Bir de utanmadan diyorlar ki, en düşük emekli maaşının 12 bin 500 TL’ye çıkarılması sonrası, 3.7 milyon emekli bu maaşı alacağından dolayı bütçeye 33 milyarlık ek maliyet getirecekmiş.
100 ailenin vergi affı, milyonlarca emeklinin maaşının kaç katıdır acaba?
Bir de madalyonun diğer tarafına bakalım.

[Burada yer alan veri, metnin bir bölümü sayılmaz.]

Lemma in_fresh_flags n i :
  (n < 16 \/ n mod 16 = 0) -> 0 <= i < n -> in_flags (fresh_flags n) i.
Proof.
  intros Hn Hi. split; [lia | ]. unfold fresh_flags, ac_fsize. rewrite length_replicate.
  case_if; [simpl; lia | ]. destruct Hn as [? | Hn]; [lia | ].
  rewrite Z.shiftr_div_pow2 by lia. change (2 ^ 4) with 16.
  rewrite Z2Nat.id by (apply Z.div_pos; lia). pose proof (Z.div_mod n 16). lia.
Qed.

(** ** The probe sequence *)

Definition tri (s : Z) : Z := s * (s + 1) / 2.
(** The bucket the [s]-th step of the probing looks at. *)
Definition probe (n h s : Z) : Z := (h + tri s) mod n.

Lemma tri_double s : 2 * tri s = s * (s + 1).
Proof.
  unfold tri. pose proof (Z.div_mod (s * (s + 1)) 2).
  assert ((s * (s + 1)) mod 2 = 0); [ | lia].
  rewrite Z.mul_mod by lia. destruct (Zmod_even s). 
  pose proof (Z.mod_pos_bound s 2). rewrite (Z.add_mod s 1) by lia.
  assert (s mod 2 = 0 \/ s mod 2 = 1) as [-> | ->] by lia; done.
Qed.

Lemma tri_succ s : tri (s + 1) = tri s + (s + 1).
Proof. pose proof (tri_double s). pose proof (tri_double (s + 1)). lia. Qed.

Section Probe.
Context (k n : Z) (Hk : 0 <= k <= 31) (Hn : n = 2 ^ k).

Lemma pow2_bound : 1 <= n <= 2147483648.
Proof.
  subst n. split.
  - change 1 with (2 ^ 0). apply Z.pow_le_mono_r; lia.
  - change 2147483648 with (2 ^ 31). apply Z.pow_le_mono_r; lia.
Qed.

Lemma mask_eq : u32 (n - 1) = n - 1.
Proof. pose proof pow2_bound. apply Z.mod_small. simpl. lia. Qed.

Lemma land_mask x : Z.land x (n - 1) = x mod n.
Proof. rewrite Hn. replace (2 ^ k - 1) with (Z.ones k) by (rewrite Z.ones_equiv; lia).
  apply Z.land_ones. lia. Qed.

Lemma probe_bound h s : 0 <= probe n h s < n.
Proof. pose proof pow2_bound. apply Z.mod_pos_bound. lia. Qed.

Lemma probe_0 h : probe n h 0 = Z.land h (n - 1).
Proof. rewrite land_mask. unfold probe. change (tri 0) with 0. f_equal. lia. Qed.

(** One step of the source's index update. *)
Lemma probe_step h s :
  0 <= s < n -> Z.land (u32 (probe n h s + u32 (s + 1))) (n - 1) = probe n h (s + 1).
Proof.
  intros Hs. pose proof pow2_bound. pose proof (probe_bound h s). rewrite land_mask.
  unfold u32, uwrap. change (2 ^ 32) with 4294967296.
  rewrite (Z.mod_small (s + 1)), (Z.mod_small (_ + _)) by lia.
  unfold probe. rewrite Zplus_mod_idemp_l, tri_succ. f_equal. lia.
Qed.

Lemma pow2_odd_divide x y j :
  0 <= j -> ~ (2 | x) -> (2 ^ j | x * y) -> (2 ^ j | y).
Proof.
  intros Hj Hx Hd. apply (Gauss _ x); [done | ].
  apply rel_prime_sym, rel_prime_Zpower_r; [done | ].
  apply rel_prime_sym, prime_rel_prime; [apply prime_2 | done].
Qed.

(** Two steps of one round of probing look at different buckets. *)
Lemma probe_inj h a b : 0 <= a < n -> 0 <= b < n -> probe n h a = probe n h b -> a = b.
Proof.
  intros Ha Hb H. pose proof pow2_bound. unfold probe in H.
  assert (n | tri a - tri b) as [q Hq].
  { pose proof (Z.div_mod (h + tri a) n). pose proof (Z.div_mod (h + tri b) n).
    exists ((h + tri a) / n - (h + tri b) / n). lia. }
  assert (2 ^ (k + 1) | (a - b) * (a + b + 1)) as Hd.
  { exists q. rewrite Z.pow_add_r by lia. pose proof (tri_double a). pose proof (tri_double b).
    rewrite <- Hn. lia. }
  assert (2 ^ (k + 1) = 2 * n) as Hp by (rewrite Z.pow_add_r, Hn by lia; lia).
  destruct (Zdivide_dec 2 (a - b)) as [[c Hc] | Ho].
  - rewrite Z.mul_comm in Hd. apply pow2_odd_divide in Hd; [ | lia | intros [d Hd']; lia].
    destruct Hd as [d Hd]. rewrite Hp in Hd. assert (d = 0) by nia. lia.
  - apply pow2_odd_divide in Hd; [ | lia | done].
    destruct Hd as [d Hd]. rewrite Hp in Hd. assert (0 < d < 1) by nia. lia.
Qed.

(** The next step stays within the round: it is not back at the first bucket. *)
Lemma probe_next h s :
  0 <= s < n - 1 ->
  u32 (s + 1) = s + 1 /\
  Z.land (u32 (probe n h s + (s + 1))) (n - 1) = probe n h (s + 1) /\
  (probe n h (s + 1) =? probe n h 0) = false.
Proof.
  intros Hs. pose proof pow2_bound.
  assert (u32 (s + 1) = s + 1) as Hu by (apply Z.mod_small; simpl; lia).
  split; [done | ]. split; [rewrite <- (probe_step h s), Hu by lia; done | ].
  apply Z.eqb_neq. intros E. apply probe_inj in E; lia.
Qed.

(** Every bucket is reached within one round. *)
Lemma probe_surj h i : 0 <= i < n -> exists s, 0 <= s < n /\ probe n h s = i.
Proof.
  intros Hi. pose proof pow2_bound.
  set (l := (fun s => Z.to_nat (probe n h (Z.of_nat s))) <$> seq 0 (Z.to_nat n)).
  assert (NoDup l) as Hnd.
  { apply NoDup_fmap_2_strong; [ | apply NoDup_seq]. intros x y Hx Hy E.
    apply elem_of_seq in Hx, Hy. pose proof (probe_bound h (Z.of_nat x)).
    pose proof (probe_bound h (Z.of_nat y)).
    enough (Z.of_nat x = Z.of_nat y) by lia. apply (probe_inj h); lia. }
  assert (l ⊆+ seq 0 (Z.to_nat n)) as Hsub.
  { apply NoDup_submseteq; [done | ]. intros x Hx. apply list_elem_of_fmap in Hx as (s & -> & Hs).
    apply elem_of_seq. pose proof (probe_bound h (Z.of_nat s)). lia. }
  assert (l ≡ₚ seq 0 (Z.to_nat n)) as Hperm.
  { apply submseteq_length_Permutation; [done | ]. subst l. rewrite length_fmap, length_seq. done. }
  assert (Z.to_nat i ∈ l) as Hin by (rewrite Hperm; apply elem_of_seq; lia).
  apply list_elem_of_fmap in Hin as (s & E & Hs). apply elem_of_seq in Hs.
  exists (Z.of_nat s). pose proof (probe_bound h (Z.of_nat s)). lia.
Qed.
End Probe.

(** ** Rounding up to a power of two *)

(** The top bit of [x] is [p] and the [c] bits from it downwards are set. *)
Definition smeared (c p x : Z) : Prop :=
  forall i, 0 <= i -> (p < i -> Z.testbit x i = false) /\ (p - c < i <= p -> Z.testbit x i = true).

Lemma smear_double c p x : 0 <= c -> smeared c p x -> smeared (2 * c) p (smear c x).
Proof.
  intros Hc H i Hi. unfold smear. rewrite Z.lor_spec, Z.shiftr_spec by lia.
  destruct (H i Hi) as [Ha Hb]. destruct (H (i + c) ltac:(lia)) as [Ha' Hb'].
  split; intros Hip.
  - rewrite Ha, Ha' by lia. done.
  - destruct (decide (p - c < i)); [rewrite Hb by lia; done | ].
    rewrite Hb', orb_true_r by lia. done.
Qed.

Lemma smeared_ones p x : 0 <= p < 32 -> smeared 32 p x -> x = 2 ^ (p + 1) - 1.
Proof.
  intros Hp H. replace (2 ^ (p + 1) - 1) with (Z.ones (p + 1)) by (rewrite Z.ones_equiv; lia).
  apply Z.bits_inj'. intros i Hi. destruct (H i Hi) as [Ha Hb].
  destruct (decide (p < i)).
  - rewrite Ha, Z.ones_spec_high by lia. done.
  - rewrite Hb, Z.ones_spec_low by lia. done.
Qed.

Lemma kroundup32_pow2 x :
  1 < x <= 2 ^ 31 -> kroundup32 x = 2 ^ (Z.log2 (x - 1) + 1).
Proof.
  intros Hx. unfold kroundup32.
  assert (u32 (x - 1) = x - 1) as -> by (apply Z.mod_small; simpl in *; lia).
  set (p := Z.log2 (x - 1)).
  assert (0 <= p < 31) as Hp.
  { split; [apply Z.log2_nonneg | apply Z.log2_lt_pow2; lia]. }
  assert (smeared 1 p (x - 1)) as H0.
  { intros i Hi. split; intros Hip; [apply Z.bits_above_log2; lia | ].
    replace i with p by lia. apply Z.bit_log2. lia. }
  do 5 (apply smear_double in H0; [ | lia]). change (2 * (2 * (2 * (2 * (2 * 1))))) with 32 in H0.
  apply smeared_ones in H0; [ | lia].
  change (2 * (2 * (2 * (2 * 1)))) with 16 in H0. change (2 * (2 * (2 * 1))) with 8 in H0.
  change (2 * (2 * 1)) with 4 in H0. change (2 * 1) with 2 in H0.
  rewrite H0. replace (2 ^ (p + 1) - 1 + 1) with (2 ^ (p + 1)) by lia.
  apply Z.mod_small. split; [lia | ]. apply Z.pow_lt_mono_r; lia.
Qed.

Geçtiğimiz günlerde Türk-İş, Hak-İş ve DİSK başkanları bir araya gelerek asgarî ücretle ilgili 10 maddelik bir bildiri okudular. Bildirinin sonunda ise bir gazeteci, konfederasyonların atıp tutmasından sıkılmış olacak ki, “Talepleriniz kabul edilmezse ne yapacaksınız?” diye sordu. Bu sorunun cevabı milyonlarca emekçi için okunacak ister 10 ister 100 maddelik bildirilerden çok daha önemlidir. Neyse ki Türk-İş Başkanı böyle sorulara karşı idmanlıdır, cevabı hemen verdi: “Önümüzü görelim. Ne yapılacaksa tek tek anlatırız.” Ne yapacaklar acaba, cevabı çoğumuz biliyoruz galiba.

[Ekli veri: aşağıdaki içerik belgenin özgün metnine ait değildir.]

Lemma used_ge_size k h m :
  2 <= k <= 31 -> table (n_buckets h) (flags h) (keys h) (vals h) m ->
  Z.of_nat (base.size m) <= len (entries (used (flags h)) (n_buckets h)).
Proof.
  intros Hk T. rewrite <- (table_size _ _ _ _ _ T).
  apply Nat2Z.inj_le. unfold entries. induction (seq 0 _) as [ | j l IH]; [done | ]. cbn.
  destruct (slot_of _ _ _ (Z.of_nat j)) as [[k' v'] | ] eqn:E; [ | destruct (used _ _); cbn; lia].
  apply slot_of_live in E as (Hl & _ & _). apply live_bits in Hl as [_ Hl].
  assert (used (flags h) (Z.of_nat j) = Some tt) as -> by (unfold used; by rewrite Hl). cbn. lia.
Qed.

Definition has_room (h : kh K V) : Prop :=
  (exists k, 2 <= k <= 31 /\ n_buckets h = 2 ^ k) /\ n_occupied h < upper_bound h.

Lemma put_prepare_ok a1 a2 a3 h m :
  repr h m -> Z.of_nat (base.size m) < 2 ^ 30 ->
  exists rc h', put_prepare a1 a2 a3 h = Ok (rc, h') /\ repr h' m /\
    ((rc = 0 /\ has_room h') \/ (rc = -1 /\ a1 && a2 && a3 = false)).
Proof.
  intros R Hmax. unfold put_prepare. rewrite Z.geb_leb. change (2 ^ 30) with 1073741824 in Hmax.
  destruct (repr_table h m R) as (T & Hnb & Hsz).
  assert (forall x, 0 < x <= 2 ^ 31 -> n_buckets h <= round_buckets x ->
    Z.of_nat (base.size m) < hash_upper (round_buckets x) ->
    exists rc h', kh_resize hash a1 a2 a3 h x = Ok (rc, h') /\ repr h' m /\
      ((rc = 0 /\ has_room h') \/ (rc = -1 /\ a1 && a2 && a3 = false))) as Hres.
  { intros x Hx Hnsh Hlt. destruct (kh_resize_ok a1 a2 a3 h m x R Hx ltac:(lia)) as (rc & h' & E & R' & Hrc & Hok & Hn').
    exists rc, h'. split; [done | ]. split; [done | ].
    destruct Hrc as [-> | ->]; [left | right; split; [done | ]].
    - split; [done | ]. destruct (Hn' eq_refl Hlt) as [Hnb' Hocc'].
      destruct (round_buckets_spec x Hx) as (k & Hrb & Hk & _).
      split; [exists k; split; [done | congruence] | ].
      destruct R' as [(H0 & _) | (k' & _ & _ & _ & _ & _ & Hub & _)].
      + rewrite Hnb', Hrb in H0. pose proof (Z.pow_pos_nonneg 2 k). lia.
      + rewrite Hub, Hnb', Hocc'. done.
    - destruct (a1 && a2 && a3); [specialize (Hok eq_refl); lia | done]. }
  assert (u32 (Z.shiftl (size h) 1) = 2 * size h) as Hsh.
  { rewrite Z.shiftl_mul_pow2 by lia. change (2 ^ 1) with 2. rewrite u32_small; lia. }
  destruct R as [(Hn0 & Hs0 & Ho0 & Hu0 & ->) | (k & Hk & Hn & _ & _ & Hocc & Hub & Hle)].
  - rewrite Ho0, Hu0, Hn0, Hs0. change (u32 (0 + 1)) with 1. change (0 >? u32 (Z.shiftl 0 1)) with false. cbv iota.
    apply Hres; [change (2 ^ 31) with 2147483648; lia | rewrite Hn0; vm_compute; done | ].
    rewrite map_size_empty. vm_compute. done.
  - destruct (hash_upper_bounds k Hk) as [[Hu0 Hu1] Hu2]. rewrite <- Hn in Hu0, Hu1, Hu2.
    pose proof (used_ge_size k h m Hk T) as Hge. case_if.
    2:{ exists 0, h. split; [done | ]. split.
        - right. exists k. split_and!; try done; lia.
        - left. split; [done | ]. split; [eauto | lia]. }
    rewrite Hsh, Z.gtb_ltb. case_if.
    + assert (2 ^ 2 <= n_buckets h) by (rewrite Hn; apply Z.pow_le_mono_r; lia).
      assert (u32 (n_buckets h - 1) = n_buckets h - 1) as -> by (apply u32_small; change (2 ^ 2) with 4 in *; lia).
      apply Hres; [change (2 ^ 31) with 2147483648; lia | | ]; rewrite Hn, round_pred, <- Hn by done; lia.
    + assert (k <= 30) as Hk30.
      { destruct (decide (k = 31)) as [-> | ]; [ | lia]. change (2 ^ 31) with 2147483648 in Hn. lia. }
      assert (u32 (n_buckets h + 1) = n_buckets h + 1) as -> by (apply u32_small; change (2 ^ 2) with 4 in *; lia).
      assert (n_buckets h <= 2 ^ 30) by (rewrite Hn; apply Z.pow_le_mono_r; lia).
      apply Hres; [change (2 ^ 30) with 1073741824 in *; change (2 ^ 31) with 2147483648; lia | | ];
        rewrite Hn, round_succ by lia; [apply Z.pow_le_mono_r; lia | ].
      destruct (hash_upper_bounds (k + 1) ltac:(lia)) as [_ Hu3].
      rewrite Z.pow_add_r in * by lia. rewrite <- Hn in *. simpl in Hu3. lia.
Qed.

(** What [kh_put] does for [key] with the table it starts from. *)
Definition put_result (h' : kh K V) (m : gmap K (option V)) (key : K) (x ret : Z) : Prop :=
  match m !! key with
  | Some _ => ret = 0 /\ repr h' m /\ answers h' m key x
  | None => (ret = 1 \/ ret = 2) /\
            exists v0, repr h' (<[key := v0]> m) /\ answers h' (<[key := v0]> m) key x
  end.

Bereket imdatlarına CHP yetişti. Özgür Özel, asgarî ücretin zamlanmamasına karşı üç gün boyunca saat 21.00’da ışıkları açıp kapatma eylemi düzenleyeceklerini duyurdu. Ne büyük hamle! Sözde eylemine pek katılım olmamış olsa gerek ki Özgür Özel eleştirilere “klavye solculuğunu bırakın, meydanlara çıkın” diyerek cevap verdi. Görüyoruz ki CHP’nin meydanlara çıkmaktan anladığı klavyenin tuşu yerine lambanın tuşuna basmaktır.

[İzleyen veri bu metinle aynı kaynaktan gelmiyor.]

(** The checkpoint object the command [ckpt] works with, and the world then. *)
Definition checkpoint_with (s : st) : option (Cp * World) :=
  match cp s, db s with
  | Some c, _ => Some (c, world s)
  | None, Some d =>
      match rocksdb_checkpoint_object_create d (world s) with
      | (Some c, _, w) => Some (c, w)
      | _ => None
      end
  | None, None => None
  end.

(** [effect s a f arg o a']: command [f] with argument [arg] prints [o] and goes
    to [a'].  The state [s] of the shell says whether the library reports an error for
    the call that the command makes. *)
Inductive effect (s : st) (a : spec) : func -> bytes -> list (stream * bytes) -> spec -> Prop :=
  | e_noarg f caller : arg_caller f = Some caller ->
      effect s a f [] [(Stderr, caller ++ lit ": Argument required.")] a
  | e_open_err p e d w : p <> [] -> rocksdb_open (options s) p (world s) = (d, Some e, w) ->
      effect s a com_open p [(Stdout, lit "Cannot open DB: " ++ e)]
        (mk_spec (adisk a) None (abatch a) (stale (acp a)) (adone a))
  | e_open p m : p <> [] -> (forall m0, adisk a p = Some m0 -> m = m0) ->
      effect s a com_open p []
        (mk_spec (upd (adisk a) p None) (Some (p, m)) (abatch a) (stale (acp a)) (adone a))
  | e_closed f arg : f = com_read \/ f = com_delete \/ f = com_checkpoint -> arg <> [] -> cur a = None ->
      effect s a f arg [(Stderr, lit "DB is not openned")] a
  | e_list_closed arg : cur a = None -> effect s a com_list arg [(Stderr, lit "DB is not openned")] a
  | e_close_closed arg : cur a = None -> effect s a com_close arg [(Stderr, lit "DB is not openned")] a
  | e_close arg p m : cur a = Some (p, m) ->
      effect s a com_close arg [] (mk_spec (upd (adisk a) p (Some m)) None (abatch a) (stale (acp a)) (adone a))
  | e_read_err k e p m d v : k <> [] -> cur a = Some (p, m) -> db s = Some d ->
      rocksdb_get d (readoptions s) k (world s) = (v, Some e) ->
      effect s a com_read k [(Stdout, lit "Read Error: " ++ e)] a
  | e_read_none k p m : k <> [] -> cur a = Some (p, m) -> m !! k = None ->
      effect s a com_read k [(Stdout, lit "Value was not found for key " ++ k)] a
  | e_read k p m v t : k <> [] -> cur a = Some (p, m) -> m !! k = Some v -> until_nul v = Some t ->
      effect s a com_read k
        [(Stdout, lit "Found value " ++ t ++ lit ", vallen " ++ dec (len v) ++ lit " for key " ++ k)] a
  | e_write_nokey arg : arg <> [] -> fst (strtok arg) = None ->
      effect s a com_write arg [(Stderr, lit "Key is empty")] a
  | e_write_noval arg k r : arg <> [] -> strtok arg = (Some k, r) -> fst (strtok r) = None ->
      effect s a com_write arg [(Stderr, lit "Value is empty")] a
  | e_write_closed arg k r v : arg <> [] -> strtok arg = (Some k, r) -> fst (strtok r) = Some v -> cur a = None ->
      effect s a com_write arg [(Stderr, lit "DB is not openned")] a
  | e_write_batch arg k r v p m l :
      arg <> [] -> strtok arg = (Some k, r) -> fst (strtok r) = Some v ->
      cur a = Some (p, m) -> abatch a = Some l ->
      effect s a com_write arg [] (mk_spec (adisk a) (cur a) (Some (l ++ [(k, v ++ [0])])) (acp a) (adone a))
  | e_write_err arg k r v p m e d w :
      arg <> [] -> strtok arg = (Some k, r) -> fst (strtok r) = Some v -> cur a = Some (p, m) -> abatch a = None ->
      db s = Some d -> rocksdb_put d (writeoptions s) k (v ++ [0]) (world s) = (Some e, w) ->
      effect s a com_write arg [(Stdout, lit "Write Error: " ++ e)] a
  | e_write arg k r v p m :
      arg <> [] -> strtok arg = (Some k, r) -> fst (strtok r) = Some v -> cur a = Some (p, m) -> abatch a = None ->
      effect s a com_write arg [(Stdout, lit "Write <" ++ k ++ lit "," ++ v ++ lit "> OK")]
        (with_cur (Some (p, <[k := v ++ [0]]> m)) a)
  | e_delete_err k e p m d w : k <> [] -> cur a = Some (p, m) -> db s = Some d ->
      rocksdb_delete d (writeoptions s) k (world s) = (Some e, w) ->
      effect s a com_delete k [(Stdout, lit "Delete Error: " ++ e)] a
  | e_delete k p m : k <> [] -> cur a = Some (p, m) ->
      effect s a com_delete k [(Stdout, lit "Deleted key " ++ k)] (with_cur (Some (p, delete k m)) a)
  | e_list_err arg p m d : cur a = Some (p, m) -> db s = Some d ->
      rocksdb_create_iterator d (readoptions s) (world s) = None ->
      effect s a com_list arg [(Stderr, lit "Create Iterator has an error")] a
  | e_list arg p m kvs : cur a = Some (p, m) -> kvs ≡ₚ map_to_list m ->
      effect s a com_list arg ([(Stdout, pad20 (lit "Key") ++ lit " | " ++ pad20 (lit "Value"));
                              (Stdout, replicate 48 45)] ++ (row <$> kvs)) a
  | e_ckpt_err dir e p m c w w' : dir <> [] -> cur a = Some (p, m) -> checkpoint_with s = Some (c, w) ->
      rocksdb_checkpoint_create c dir 8192 w = Ok (Some e, w') ->
      effect s a com_checkpoint dir [(Stdout, lit "Checkpoint Error: " ++ e)]
        (mk_spec (upd (adisk a) dir None) (cur a) (abatch a) CpFresh (adone a))
  | e_ckpt dir p m : dir <> [] -> cur a = Some (p, m) ->
      effect s a com_checkpoint dir [(Stdout, lit "Checkpoint OK")]
        (mk_spec (upd (adisk a) dir (Some m)) (cur a) (abatch a) CpFresh (adone a))
  | e_wb_create_err arg : fst (rocksdb_writebatch_create (world s)) = None ->
      effect s a com_wb_create arg [(Stderr, lit "Create WriteBach had problems")]
        (mk_spec (adisk a) (cur a) None (acp a) (adone a))
  | e_wb_create arg : effect s a com_wb_create arg [] (mk_spec (adisk a) (cur a) (Some []) (acp a) (adone a))
  | e_wb_destroy_none arg : abatch a = None -> effect s a com_wb_destroy arg [] a
  | e_wb_destroy_err arg e l p m d b w : abatch a = Some l -> cur a = Some (p, m) ->
      db s = Some d -> wr_batch s = Some b -> rocksdb_write d (writeoptions s) b (world s) = (Some e, w) ->
      effect s a com_wb_destroy arg [(Stdout, lit "WriteBatch Error: " ++ e)] a
  | e_wb_destroy arg l p m : abatch a = Some l -> cur a = Some (p, m) ->
      effect s a com_wb_destroy arg []
        (mk_spec (adisk a) (Some (p, apply_batch m l)) None (acp a) (adone a))
  | e_help arg : effect s a com_help arg (help_out arg) a
  | e_quit arg : effect s a com_quit arg [] (mk_spec (adisk a) (cur a) (abatch a) (acp a) true).

End Effects.

(** The commands that run into undefined behaviour: flushing a batch without an open
    database, printing a value that has no terminating zero, and taking a checkpoint
    with the null pointer that a failed creation of the checkpoint object left. *)
Definition crashes {L : RocksLib} (s : st) (a : spec) (f : func) (arg : bytes) : Prop :=
  (f = com_wb_destroy /\ is_Some (abatch a) /\ cur a = None) \/
  (f = com_read /\ exists p m v, cur a = Some (p, m) /\ m !! arg = Some v /\ 0 ∉ v) \/
  (f = com_checkpoint /\ arg <> [] /\ cp s = None /\
   exists d e w, db s = Some d /\ rocksdb_checkpoint_object_create d (world s) = (None, Some e, w)).
(** Taking a checkpoint with the object of a database that was closed since. *)
Definition stale_use (a : spec) (f : func) (arg : bytes) : Prop :=
  f = com_checkpoint /\ arg <> [] /\ is_Some (cur a) /\ acp a = CpStale.
(** The listing's fuel covers the open database. *)
Definition fits (fuel : nat) (a : spec) : bool :=
  match cur a with Some (_, m) => bool_decide (base.size m <= fuel)%nat | None => true end.

(** ** Simulation *)
Section Sim.
Context {L : RocksLib} {Laws : RocksLaws L}.

Record repr (s : st) (a : spec) : Prop := {
  rp_disk p m : adisk a p = Some m -> disk (world s) p = m;
  rp_cur : match cur a with
           | None => db s = None
           | Some (p, m) => exists d, db s = Some d /\ db_path d = p /\ content (world s) d = Some m /\ adisk a p = None
           end;
  rp_batch : match abatch a with
             | None => wr_batch s = None
             | Some l => exists b, wr_batch s = Some b /\ batch (world s) b = Some l
             end;
  rp_cp : match acp a with
          | CpNone => cp s = None
          | CpFresh => exists c, cp s = Some c /\ db s = Some (cp_db c)
          | CpStale => is_Some (cp s)
          end;
  rp_done : done_ s = adone a
}.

Bizleri daha iyi günler beklemiyor, bu bir gerçek. Bu gerçeği tersine çevirmek o kadar kolay bir iş değil, bu da gerçek.
Ama televizyonların, sosyal medyanın bize göstermediği birçok gerçek de hayatın içinde var. Ülkenin her yerinde birçok direniş gerçekleşiyor. Evet, çok büyük değiller, ama haklarını almaya yetebiliyor, bazen de yetmiyor. Bir şeyler yaparak hakkımı alabilecek miyim, diye soranların cevabını öğrenmesinin yolu sokaklara çıkmaktan, eyleme geçmekten, örgütlenmekten geçiyor.
Nasıl ki bugün kadın cinayetlerine kurban gitmek istemeyenler sokaklara çıkıyorlarsa, nitelikli bir eğitim için öğrenciler, özgürlük için Taksim’i zorlayan devrimciler, seçtikleri belediye başkanının yerine bir kayyum atanan Kürtler, doğanın yağmasına karşı köylüler, sokaktaki hayvanlar için insanlar da sokaklara, meydanlara çıkmaya devam edecekler.
4 yıl sonraki veya öncesindeki bir erken seçimle hiçbir şey değişmeyecek, bu süreçte metrobüste, iş yerinde yanımızdakine küfür ederek yaşamak da…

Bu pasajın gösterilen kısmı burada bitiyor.